Take the data below and copy exactly the lines starting at the one with "unfold fitDimension. destruct" and finishing at the one with "Proof. destruct l;", both included.

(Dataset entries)
━━━━━━━━━━━━━━━━━━━━

Lemma innerNonEmpty_firstn n : forall l,
  innerNonEmpty l -> skipn n l <> [] ->
  Forall (fun w => w <> []) (firstn n l) /\ length (firstn n l) = n.
Proof.
  induction n as [|n IH]; intros l Hl Hs; [split; [constructor|easy]|].
  destruct l as [|x l]; [easy|]. simpl in Hs |- *.
  destruct l as [|y l]; [now destruct n|].
  destruct Hl as [Hx Hl]. destruct (IH (y :: l) Hl Hs) as [H1 H2].
  split; [now constructor | now rewrite H2].
Qed.

Lemma filter_nonEmpty_all (S : list jsstring) :
  Forall (fun w => w <> []) S -> filter nonEmpty S = S.
Proof.
  induction 1 as [|w S Hw HS IH]; [reflexivity|].
  simpl. destruct w; [easy|]. simpl. now rewrite IH.
Qed.

Lemma chunksOf_exact fuel w :
  0 < w ->
  forall l, Forall wsFree l -> innerNonEmpty l ->
  nonFinalExact w (chunksOf fuel w l).
Proof.
  intros Hw. induction fuel as [|fuel IH]; intros l Hl Hin; [exact I|].
  destruct l as [|x l]; [exact I|].
  rewrite chunksOf_cons.
  destruct (skipn w (x :: l)) as [|y l'] eqn:E.
  - rewrite chunksOf_nil, app_nil_r.
    now destruct (0 <? length (trim (join [space] (firstn w (x :: l))))).
  - assert (Hs : skipn w (x :: l) <> []) by now rewrite E.
    destruct (innerNonEmpty_firstn w _ Hin Hs) as [Hne Hlen].
    set (S := firstn w (x :: l)) in *.
    destruct (chunk_of_window S (Forall_firstn _ w _ Hl)) as [[_ F]|[T F]].
    + rewrite filter_nonEmpty_all in F by assumption.
      rewrite F in Hlen. simpl in Hlen. lia.
    + rewrite ltb_length_nonEmpty.
      destruct (trim (join [space] S)) as [|c t] eqn:ET; [easy|].
      cbn [nonEmpty app].
      assert (IH' : nonFinalExact w (chunksOf fuel w (y :: l'))).
      { apply IH; rewrite <- E;
          [now apply Forall_skipn | now apply innerNonEmpty_skipn]. }
      cbn [nonFinalExact]. fold nonFinalExact.
      destruct (chunksOf fuel w (y :: l')); [exact I|].
      split; [|exact IH'].
      rewrite F, filter_nonEmpty_all by assumption. exact Hlen.
Qed.

Lemma nonFinalExact_nth n chunks :
  nonFinalExact n chunks ->
  forall i, S i < length chunks -> length (split (nth i chunks [])) = n.
Proof.
  induction chunks as [|c rest IH]; intros H i Hi; [simpl in Hi; lia|].
  simpl in H. destruct rest as [|c' rest']; [simpl in Hi; lia|].
  destruct H as [Hc Hr]. destruct i as [|i]; [exact Hc|].
  apply (IH Hr). simpl in Hi |- *. lia.
Qed.

Lemma chunkText_total text w :
  0 < w -> exists chunks, chunkText text w = Some chunks.
Proof. intros Hw. rewrite chunkText_chunksOf by assumption. eauto. Qed.

(** With no white space at either end of a non-empty text, splitting
    the chunks gives back the split of the text itself. *)
Lemma chunkText_trimmed_roundtrip text w chunks :
  0 < w -> text <> [] -> startsClean text -> endsClean text ->
  chunkText text w = Some chunks ->
  flat_map split chunks = split text.
Proof.
  intros Hw Ht Hb He. rewrite chunkText_chunksOf by assumption.
  intros [= <-]. rewrite chunksOf_words; try assumption; try lia.
  - symmetry. now apply split_clean_ends.
  - apply split_wsFree.
Qed.

(** Whatever the text, no chunk is empty or longer than the window. *)
Lemma chunkText_at_most text w chunks :
  0 < w -> chunkText text w = Some chunks ->
  Forall (fun c => 1 <= length (split c) <= w) chunks.
Proof.
  intros Hw. rewrite chunkText_chunksOf by assumption. intros [= <-].
  apply chunksOf_bounded, split_wsFree.
Qed.

(** C4 (amended). For every text and every positive window size,
    [chunkText] returns, and splitting its chunks on white space, one
    after the other, gives exactly the non-empty words of the text in
    their order: the empty pieces that [split] leaves for white space
    at the start or the end of the text are not reproduced. *)
Theorem chunkText_roundtrip text w :
  0 < w ->
  exists chunks,
    chunkText text w = Some chunks
    /\ flat_map split chunks = filter nonEmpty (split text).
Proof.
  intros Hw. rewrite chunkText_chunksOf by assumption.
  eexists. split; [reflexivity|].
  apply chunksOf_words; [assumption | apply split_wsFree | lia].
Qed.

Lemma chunkText_roundtrip_witness :
  0 < 2 /\
  exists chunks,
    chunkText (u " a b  c ") 2 = Some chunks
    /\ flat_map split chunks = filter nonEmpty (split (u " a b  c ")).
Proof.
  split; [lia | apply (chunkText_roundtrip (u " a b  c ") 2); lia].
Defined.

(** C4 as stated fails on a text that starts with white space: the
    split of [" a"] has an empty first piece, and the chunks do not. *)
Lemma chunkText_leading_space :
  u " a" <> []
  /\ chunkText (u " a") 1 = Some [u "a"]
  /\ flat_map split [u "a"] = [u "a"]
  /\ split (u " a") = [u ""; u "a"]
  /\ flat_map split [u "a"] <> split (u " a").
Proof. repeat split; discriminate. Qed.

(** C7 (amended). For every text that does not start with white space
    and every positive window size, [chunkText] returns chunks whose
    words, in order, are the words of the text; every chunk but the
    last holds exactly [w] words, and every chunk holds at least one
    and at most [w]. *)
Theorem chunkText_windows text w :
  0 < w -> startsClean text ->
  exists chunks,
    chunkText text w = Some chunks
    /\ flat_map split chunks = words text
    /\ (forall i, S i < length chunks ->
          length (split (nth i chunks [])) = w)
    /\ Forall (fun c => 1 <= length (split c) <= w) chunks.
Proof.
  intros Hw Hb. rewrite chunkText_chunksOf by assumption.
  eexists. split; [reflexivity|]. split; [|split].
  - apply chunksOf_words; [assumption | apply split_wsFree | lia].
  - apply nonFinalExact_nth, chunksOf_exact;
      [assumption | apply split_wsFree | now apply split_inner].
  - apply chunksOf_bounded, split_wsFree.
Qed.

Lemma chunkText_windows_witness :
  0 < 2 /\ startsClean (u "a b c d e ") /\
  exists chunks,
    chunkText (u "a b c d e ") 2 = Some chunks
    /\ flat_map split chunks = words (u "a b c d e ")
    /\ (forall i, S i < length chunks ->
          length (split (nth i chunks [])) = 2)
    /\ Forall (fun c => 1 <= length (split c) <= 2) chunks.
Proof.
  split; [lia|]. split; [reflexivity|].
  apply (chunkText_windows (u "a b c d e ") 2); [lia | reflexivity].
Defined.

(** C7 as stated fails on a text that starts with white space: the
    first window holds the empty first piece of the split, so the
    first chunk, which is not the last, has one word instead of two. *)
Lemma chunkText_short_first_chunk :
  chunkText (u " a b c") 2 = Some [u "a"; u "b c"]
  /\ split (u "a") = [u "a"]
  /\ length (split (nth 0 [u "a"; u "b c"] [])) <> 2.
Proof. repeat split; discriminate. Qed.

(* ================================================================= *)
(** * The embedding adapter *)

Lemma fitDimension_length n e : length (fitDimension n e) = n.
Proof.
  unfold fitDimension. destruct (Nat.leb_spec n (length e)).
  - rewrite length_firstn. lia.
  - rewrite length_app, repeat_length. lia.
Qed.

Lemma fitDimension_long n e :
  n <= length e -> fitDimension n e = firstn n e.
Proof.
  intros H. unfold fitDimension.
  now destruct (Nat.leb_spec n (length e)); [|lia].
Qed.

Lemma fitDimension_short n e :
  length e < n -> fitDimension n e = e ++ repeat 0%R (n - length e).
Proof.
  intros H. unfold fitDimension.
  now destruct (Nat.leb_spec n (length e)); [lia|].
Qed.

(** The illustration of the specification, on the truncate-or-pad step
    at width 4. *)
Example fitDimension_truncates :
  fitDimension 4 [1; 2; 3; 4; 5; 6]%R = [1; 2; 3; 4]%R.
Proof. reflexivity. Qed.

Example fitDimension_pads :
  fitDimension 4 [1; 2]%R = [1; 2; 0; 0]%R.
Proof. reflexivity. Qed.

Lemma length_eqb_0 {A} (l : list A) : (length l =? 0) = true <-> l = [].
Proof. destruct l; simpl; split; congruence. Qed.

(** What [getEmbedding] does with a response that holds a non-empty
    array. *)
Lemma getEmbedding_usable D W text result st :
  apiKeySet W = true ->
  embedContent W text = Some result ->
  extractEmbedding result <> [] ->
  getEmbedding D W text st =
  (Returned (if D =? 768 then fitDimension 768 (extractEmbedding result)
             else fitDimension 1536 (extractEmbedding result)),
   {| table := table st; dbClock := dbClock st;
      trace := trace st ++ [EmbedCall text] |}).
Proof.
  intros Hk Hr He. unfold getEmbedding, tryCatch, bind, emit.
  rewrite Hk, Hr. simpl.
  destruct (length (extractEmbedding result) =? 0) eqn:E.
  - now apply length_eqb_0 in E.
  - now destruct (D =? 768).
Qed.

(** Whatever the world and the configured dimension, a vector that
    [getEmbedding] returns has 768 or 1536 entries; 768 when that is
    the configured dimension. *)
Lemma getEmbedding_returns D W text st v st' :
  getEmbedding D W text st = (Returned v, st') ->
  length v = if D =? 768 then 768 else 1536.
Proof.
  unfold getEmbedding, tryCatch, bind, emit, throw, ret.
  destruct (apiKeySet W); simpl; [|discriminate].
  destruct (embedContent W text) as [result|]; [|discriminate].
  destruct (length (extractEmbedding result) =? 0); simpl; [discriminate|].
  destruct (D =? 768); intros [= <- _]; apply fitDimension_length.
Qed.

(** C3. For the configured dimension 768, and for 1536, the other
    dimension the adapter knows: when the call to the embedding model
    answers with a response from which a non-empty array is extracted,
    [getEmbedding] returns a vector of exactly [D] entries, the first
    [D] entries of the array when it has at least [D], and else the
    array followed by zeros. *)
Theorem getEmbedding_dimension D W text result st :
  D = 768 \/ D = 1536 ->
  apiKeySet W = true ->
  embedContent W text = Some result ->
  extractEmbedding result <> [] ->
  exists v,
    fst (getEmbedding D W text st) = Returned v
    /\ length v = D
    /\ (D <= length (extractEmbedding result) ->
        v = firstn D (extractEmbedding result))
    /\ (length (extractEmbedding result) < D ->
        v = extractEmbedding result
              ++ repeat 0%R (D - length (extractEmbedding result))).
Proof.
  intros HD Hk Hr He.
  rewrite (getEmbedding_usable D W text result st Hk Hr He).
  exists (fitDimension D (extractEmbedding result)). split.
  - simpl. now destruct HD as [-> | ->].
  - split; [apply fitDimension_length|].
    split; [apply fitDimension_long | apply fitDimension_short].
Qed.

Lemma getEmbedding_dimension_witness :
  (768 = 768 \/ 768 = 1536)
  /\ apiKeySet calmWorld = true
  /\ embedContent calmWorld (u "q")
     = Some (EmbeddingObject (Some [1; 2]%R) None)
  /\ extractEmbedding (EmbeddingObject (Some [1; 2]%R) None) <> []
  /\ exists v,
       fst (getEmbedding 768 calmWorld (u "q") emptyState) = Returned v
       /\ length v = 768
       /\ (768 <= length (extractEmbedding
                            (EmbeddingObject (Some [1; 2]%R) None)) ->
           v = firstn 768 (extractEmbedding
                            (EmbeddingObject (Some [1; 2]%R) None)))
       /\ (length (extractEmbedding
                     (EmbeddingObject (Some [1; 2]%R) None)) < 768 ->
           v = extractEmbedding (EmbeddingObject (Some [1; 2]%R) None)
               ++ repeat 0%R
                    (768 - length (extractEmbedding
                                     (EmbeddingObject (Some [1; 2]%R) None)))).
Proof.
  split; [left; reflexivity|]. split; [reflexivity|].
  split; [reflexivity|]. split; [discriminate|].
  apply (getEmbedding_dimension 768 calmWorld (u "q")
           (EmbeddingObject (Some [1; 2]%R) None) emptyState);
    [left; reflexivity | reflexivity | reflexivity | discriminate].
Defined.

(* ================================================================= *)
(** * Traces *)

Lemma extends_refl P st : extends P st st.
Proof. exists []. now rewrite app_nil_r. Qed.

Lemma extends_same P st st' : trace st' = trace st -> extends P st st'.
Proof. intros E. exists []. now rewrite app_nil_r. Qed.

━━━━━━━━━━━━━━━━━━━━

→ Expected answer:
  unfold fitDimension. destruct (Nat.leb_spec n (length e)).
  - rewrite length_firstn. lia.
  - rewrite length_app, repeat_length. lia.
Qed.

Lemma fitDimension_long n e :
  n <= length e -> fitDimension n e = firstn n e.
Proof.
  intros H. unfold fitDimension.
  now destruct (Nat.leb_spec n (length e)); [|lia].
Qed.

Lemma fitDimension_short n e :
  length e < n -> fitDimension n e = e ++ repeat 0%R (n - length e).
Proof.
  intros H. unfold fitDimension.
  now destruct (Nat.leb_spec n (length e)); [lia|].
Qed.

(** The illustration of the specification, on the truncate-or-pad step
    at width 4. *)
Example fitDimension_truncates :
  fitDimension 4 [1; 2; 3; 4; 5; 6]%R = [1; 2; 3; 4]%R.
Proof. reflexivity. Qed.

Example fitDimension_pads :
  fitDimension 4 [1; 2]%R = [1; 2; 0; 0]%R.
Proof. reflexivity. Qed.

Lemma length_eqb_0 {A} (l : list A) : (length l =? 0) = true <-> l = [].
Proof. destruct l; simpl; split; congruence. Qed.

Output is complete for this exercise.